Data to use below:

Definition on_privmsg (self : t) (now : Q) (event : Event) (st : session)
    : result (Event * session) :=
  let event := set_timestamp (int_of_float now) event in
  let handler := get_handler (_handlers self) "privmsg" in
  st ← handler event st; Ok (event, st).

Definition on_join (self : t) (now : Q) (event : Event) (st : session)
    : result (Event * session) :=
  let event := set_timestamp (int_of_float now) event in
  let handler := get_handler (_handlers self) "join" in
  st ← handler event st; Ok (event, st).

Definition on_part (self : t) (now : Q) (event : Event) (st : session)
    : result (Event * session) :=
  let event := set_timestamp (int_of_float now) event in
  let handler := get_handler (_handlers self) "part" in
  st ← handler event st; Ok (event, st).

(** [StackStormSensorSimpleBot.on_error].  The callback reads one
    attribute of the event, [event.target]: the text of the server's ERROR
    line, or [None] when the line has no text, and then the test [in]
    raises a [TypeError]. *)
Definition on_error (self : t) (target : option string) (st : session)
    : result session :=
  match target with
  | None => Raise TypeError
  | Some text =>
      if contains "SASL access only" text then
        Ok (die (log ERROR ("This server requires SASL authentication only. " ++
                            "Please register and specify both nickname:password in config file.")
                     st))
      else Ok st
  end.

(** [StackStormSensorSaslBot.on_sasl_failed] *)
Definition on_sasl_failed (self : t) (st : session) : session :=
  die (log ERROR ("SASL authentication failed! Please use correct username:password." ++
                  "Additionally, make sure you registered your nickname at IRC server.")
           st).

(** The callback of the adapter that the client library runs for an
    event: the method [on_<type>] of the bot's class when the class has
    one, and for the SASL bot the handler that it registers under the name
    ['904'], which runs for the events that the library hands over under
    that name.  The adapter has no code for any other event.  (The library
    has names of its own for the numeric replies; it hands the reply 904
    over under the name [saslfail].)  An [Event] of this development has a
    target, so [on_error] is given the text of the line here. *)
Definition react (self : t) (i : input) (st : session) : result session :=
  let e := ev i in
  if decide (type e = "welcome") then Ok (on_welcome self st)
  else if decide (type e = "nicknameinuse") then
    Ok (on_nicknameinuse self (randint i) st)
  else if decide (type e = "pubmsg") then
    r ← on_pubmsg self (now i) e st; Ok r.2
  else if decide (type e = "privmsg") then
    r ← on_privmsg self (now i) e st; Ok r.2
  else if decide (type e = "join") then
    r ← on_join self (now i) e st; Ok r.2
  else if decide (type e = "part") then
    r ← on_part self (now i) e st; Ok r.2
  else if decide (type e = "error") then
    match class self with
    | StackStormSensorSimpleBot => on_error self (Some (target e)) st
    | StackStormSensorSaslBot => Ok st
    end
  else if decide (type e = "904") then
    match class self with
    | StackStormSensorSaslBot => Ok (on_sasl_failed self st)
    | StackStormSensorSimpleBot => Ok st
    end
  else Ok st.

(** The event loop of [start()]: events are handled one after the other
    while the bot is alive; an exception of a callback ends the loop. *)
Fixpoint run (self : t) (inputs : list input) (st : session) : result session :=
  match inputs with
  | [] => Ok st
  | i :: rest =>
      if alive st then st ← react self i st; run self rest st
      else Ok st
  end.

End Bot.

(** ** The sensor *)

(** A dict literal. *)
Definition dict (items : list (string * pyval)) : gmap string pyval :=
  list_to_map items.

Module IRCSensor.

Record t : Type := {
  _server_host : string;
  _server_port : Z;
  _nickname : cfgval;
  _password : option cfgval;
  _channels : cfgval
}.

(** [config['server'].split(':')]: only a string has a [split]. *)
Definition split_server (server : cfgval) : result (list string) :=
  match server with
  | CStr s => Ok (split ":" s)
  | CList _ => Raise (AttributeError "split")
  end.

(** The constructor, given the builtin [int]. *)
Definition __init__ (int : string → result Z) (config : gmap string cfgval)
    : result t :=
  server ← getitem config "server";
  split ← split_server server;
  server_host ← list_getitem split 0;
  port ← list_getitem split 1;
  server_port ← int port;
  nickname ← getitem config "nickname";
  let password := config !! "password" in
  channels ← getitem config "channels";
  Ok {| _server_host := server_host;
        _server_port := server_port;
        _nickname := nickname;
        _password := password;
        _channels := channels |}.

Definition _handle_pubmsg : handler := λ event st,
  let trigger := "irc.pubmsg" in
  timestamp ← get_timestamp event;
  message ← list_getitem (arguments event) 0;
  let payload := dict [
    ("source", PDict (dict [
       ("nick", PStr (nick (source event)));
       ("host", PStr (host (source event)))]));
    ("channel", PStr (target event));
    ("timestamp", PInt timestamp);
    ("message", PStr message)] in
  Ok (dispatch trigger payload st).

Definition _handle_privmsg : handler := λ event st,
  let trigger := "irc.privmsg" in
  timestamp ← get_timestamp event;
  message ← list_getitem (arguments event) 0;
  let payload := dict [
    ("source", PDict (dict [
       ("nick", PStr (nick (source event)));
       ("host", PStr (host (source event)))]));
    ("timestamp", PInt timestamp);
    ("message", PStr message)] in
  Ok (dispatch trigger payload st).

Definition _handle_join : handler := λ event st,
  let trigger := "irc.join" in
  timestamp ← get_timestamp event;
  let payload := dict [
    ("source", PDict (dict [
       ("nick", PStr (nick (source event)));
       ("host", PStr (host (source event)))]));
    ("timestamp", PInt timestamp);
    ("channel", PStr (target event))] in
  Ok (dispatch trigger payload st).

Definition _handle_part : handler := λ event st,
  let trigger := "irc.part" in
  timestamp ← get_timestamp event;
  let payload := dict [
    ("source", PDict (dict [
       ("nick", PStr (nick (source event)));
       ("host", PStr (host (source event)))]));
    ("timestamp", PInt timestamp);
    ("channel", PStr (target event))] in
  Ok (dispatch trigger payload st).

Definition handlers : gmap string handler :=
  list_to_map [
    ("pubmsg", _handle_pubmsg);
    ("privmsg", _handle_privmsg);
    ("join", _handle_join);
    ("part", _handle_part)].

(** [setup]: the bot it assigns to [self._bot]. *)
Definition setup (self : t) : Bot.t :=
  if truthy_opt (_password self) then
    {| Bot.class := StackStormSensorSaslBot;
       Bot.server_list := [(_server_host self, _server_port self)];
       Bot.nickname := _nickname self;
       Bot.realname := _nickname self;
       Bot.ident_password := _password self;
       Bot._channels := _channels self;
       Bot._handlers := handlers |}
  else
    {| Bot.class := StackStormSensorSimpleBot;
       Bot.server_list := [(_server_host self, _server_port self)];
       Bot.nickname := _nickname self;
       Bot.realname := _nickname self;
       Bot.ident_password := None;
       Bot._channels := _channels self;
       Bot._handlers := handlers |}.

(** What the host does with a configuration: it constructs the sensor and
    then calls [setup]. *)
Definition build (int : string → result Z) (config : gmap string cfgval)
    : result Bot.t :=
  self ← __init__ int config; Ok (setup self).

End IRCSensor.

(** ** The four kinds of event that become triggers *)

Inductive kind : Type := pubmsg | privmsg | join | part.

(** The value of [event.type] for a kind. *)
Definition kind_name (k : kind) : string :=
  match k with
  | pubmsg => "pubmsg"
  | privmsg => "privmsg"
  | join => "join"
  | part => "part"
  end.

(** The callback of the bot for a kind. *)
Definition callback (k : kind) : Bot.t → Q → Event → session → result (Event * session) :=
  match k with
  | pubmsg => Bot.on_pubmsg
  | privmsg => Bot.on_privmsg
  | join => Bot.on_join
  | part => Bot.on_part
  end.

(** The contract of the event normalizer, one row per kind: the name of the
    trigger and the keys of the payload. *)
Definition trigger_name (k : kind) : string :=
  match k with
  | pubmsg => "irc.pubmsg"
  | privmsg => "irc.privmsg"
  | join => "irc.join"
  | part => "irc.part"
  end.

Definition payload_fields (k : kind) : gset string :=
  match k with
  | pubmsg => {[ "source"; "channel"; "timestamp"; "message" ]}
  | privmsg => {[ "source"; "timestamp"; "message" ]}
  | join => {[ "source"; "channel"; "timestamp" ]}
  | part => {[ "source"; "channel"; "timestamp" ]}
  end.

(** The kinds whose payload has a [message], which the handler reads from
    [event.arguments[0]]: an event of such a kind carries its text there. *)
Definition has_text (k : kind) (e : Event) : Prop :=
  match k with
  | pubmsg | privmsg => arguments e ≠ []
  | join | part => True
  end.

(** The contract on a payload [p] made for an event [e] of kind [k] that was
    stamped with time [t]: the keys of [p] are those of the row of [k] and
    no others, [source] is a dict with the keys [nick] and [host] and no
    others, and every value is the one of the event. *)
Definition table_row (k : kind) (e : Event) (t : Z) (p : gmap string pyval) : Prop :=
  dom p = payload_fields k ∧
  (∃ src : gmap string pyval,
     p !! "source" = Some (PDict src) ∧
     dom src = {[ "nick"; "host" ]} ∧
     src !! "nick" = Some (PStr (nick (source e))) ∧
     src !! "host" = Some (PStr (host (source e)))) ∧
  p !! "timestamp" = Some (PInt t) ∧
  ("channel" ∈ payload_fields k → p !! "channel" = Some (PStr (target e))) ∧
  ("message" ∈ payload_fields k → p !! "message" = PStr <$> head (arguments e)).

(** A server string of the form [host:port] with an integer port: the text
    after one of its colons is an integer for [int]. *)
Fixpoint is_host_port (int : string → result Z) (server : string) : bool :=
  match server with
  | EmptyString => false
  | String c rest =>
      (Ascii.eqb c ":" && (if int rest is Ok _ then true else false))
      || is_host_port int rest
  end.

(** A configuration entry that is not empty. *)
Definition nonempty (v : cfgval) : Prop :=
  match v with
  | CStr s => s ≠ ""
  | CList l => l ≠ []
  end.

(** ** Sample data: the scenarios of the specification *)

Definition fresh_session (nickname : string) : session :=
  {| conn := {| Connection.real_nickname := nickname; Connection.sent := [] |};
     dispatched := []; logged := []; alive := true |}.

Definition ops_config : gmap string cfgval :=
  list_to_map [
    ("server", CStr "irc.example.org:6697");
    ("nickname", CStr "bot1");
    ("channels", CList ["#ops"])].

Definition secret_config : gmap string cfgval :=
  <["password" := CStr "hunter2"]> ops_config.

Definition ops_sensor : IRCSensor.t :=
  {| IRCSensor._server_host := "irc.example.org";
     IRCSensor._server_port := 6697;
     IRCSensor._nickname := CStr "bot1";
     IRCSensor._password := None;
     IRCSensor._channels := CList ["#ops"] |}.

Definition secret_sensor : IRCSensor.t :=
  {| IRCSensor._server_host := "irc.example.org";
     IRCSensor._server_port := 6697;
     IRCSensor._nickname := CStr "bot1";
     IRCSensor._password := Some (CStr "hunter2");
     IRCSensor._channels := CList ["#ops"] |}.

Definition nobody : NickMask := {| nick := ""; host := "" |}.

Definition server_event (type target : string) : Event :=
  {| type := type; source := nobody; target := target;
     arguments := []; timestamp := None |}.

Definition alice_says : Event :=
  {| type := "pubmsg";
     source := {| nick := "alice"; host := "alice@host" |};
     target := "#ops";
     arguments := ["deploy v2"];
     timestamp := None |}.

(** A bot whose handler mapping is empty. *)
Definition deaf_bot : Bot.t :=
  {| Bot.class := StackStormSensorSimpleBot;
     Bot.server_list := [("irc.example.org", 6697)];
     Bot.nickname := CStr "bot1";
     Bot.realname := CStr "bot1";
     Bot.ident_password := None;
     Bot._channels := CList ["#ops"];
     Bot._handlers := ∅ |}.

(** The reply 904 of a server, as the client library hands it over: under
    the name that its table of numeric replies has for 904. *)
Definition sasl_failure_reply (target : string) : Event :=
  server_event "saslfail" target.


(** An input whose clock reads [t] and whose [randint a b] returns [r],
    brought into the range from [a] to [b]. *)
Definition input_at (e : Event) (t : Q) (r : Z) : input :=
  {| ev := e; now := t; randint := λ a b, Z.max a (Z.min b r) |}.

End of Data to use.

◆ Activity
Sift through the material above and copy the lines that contain the word "numeric".

◆ Answer section
    has names of its own for the numeric replies; it hands the reply 904
    the name that its table of numeric replies has for 904. *)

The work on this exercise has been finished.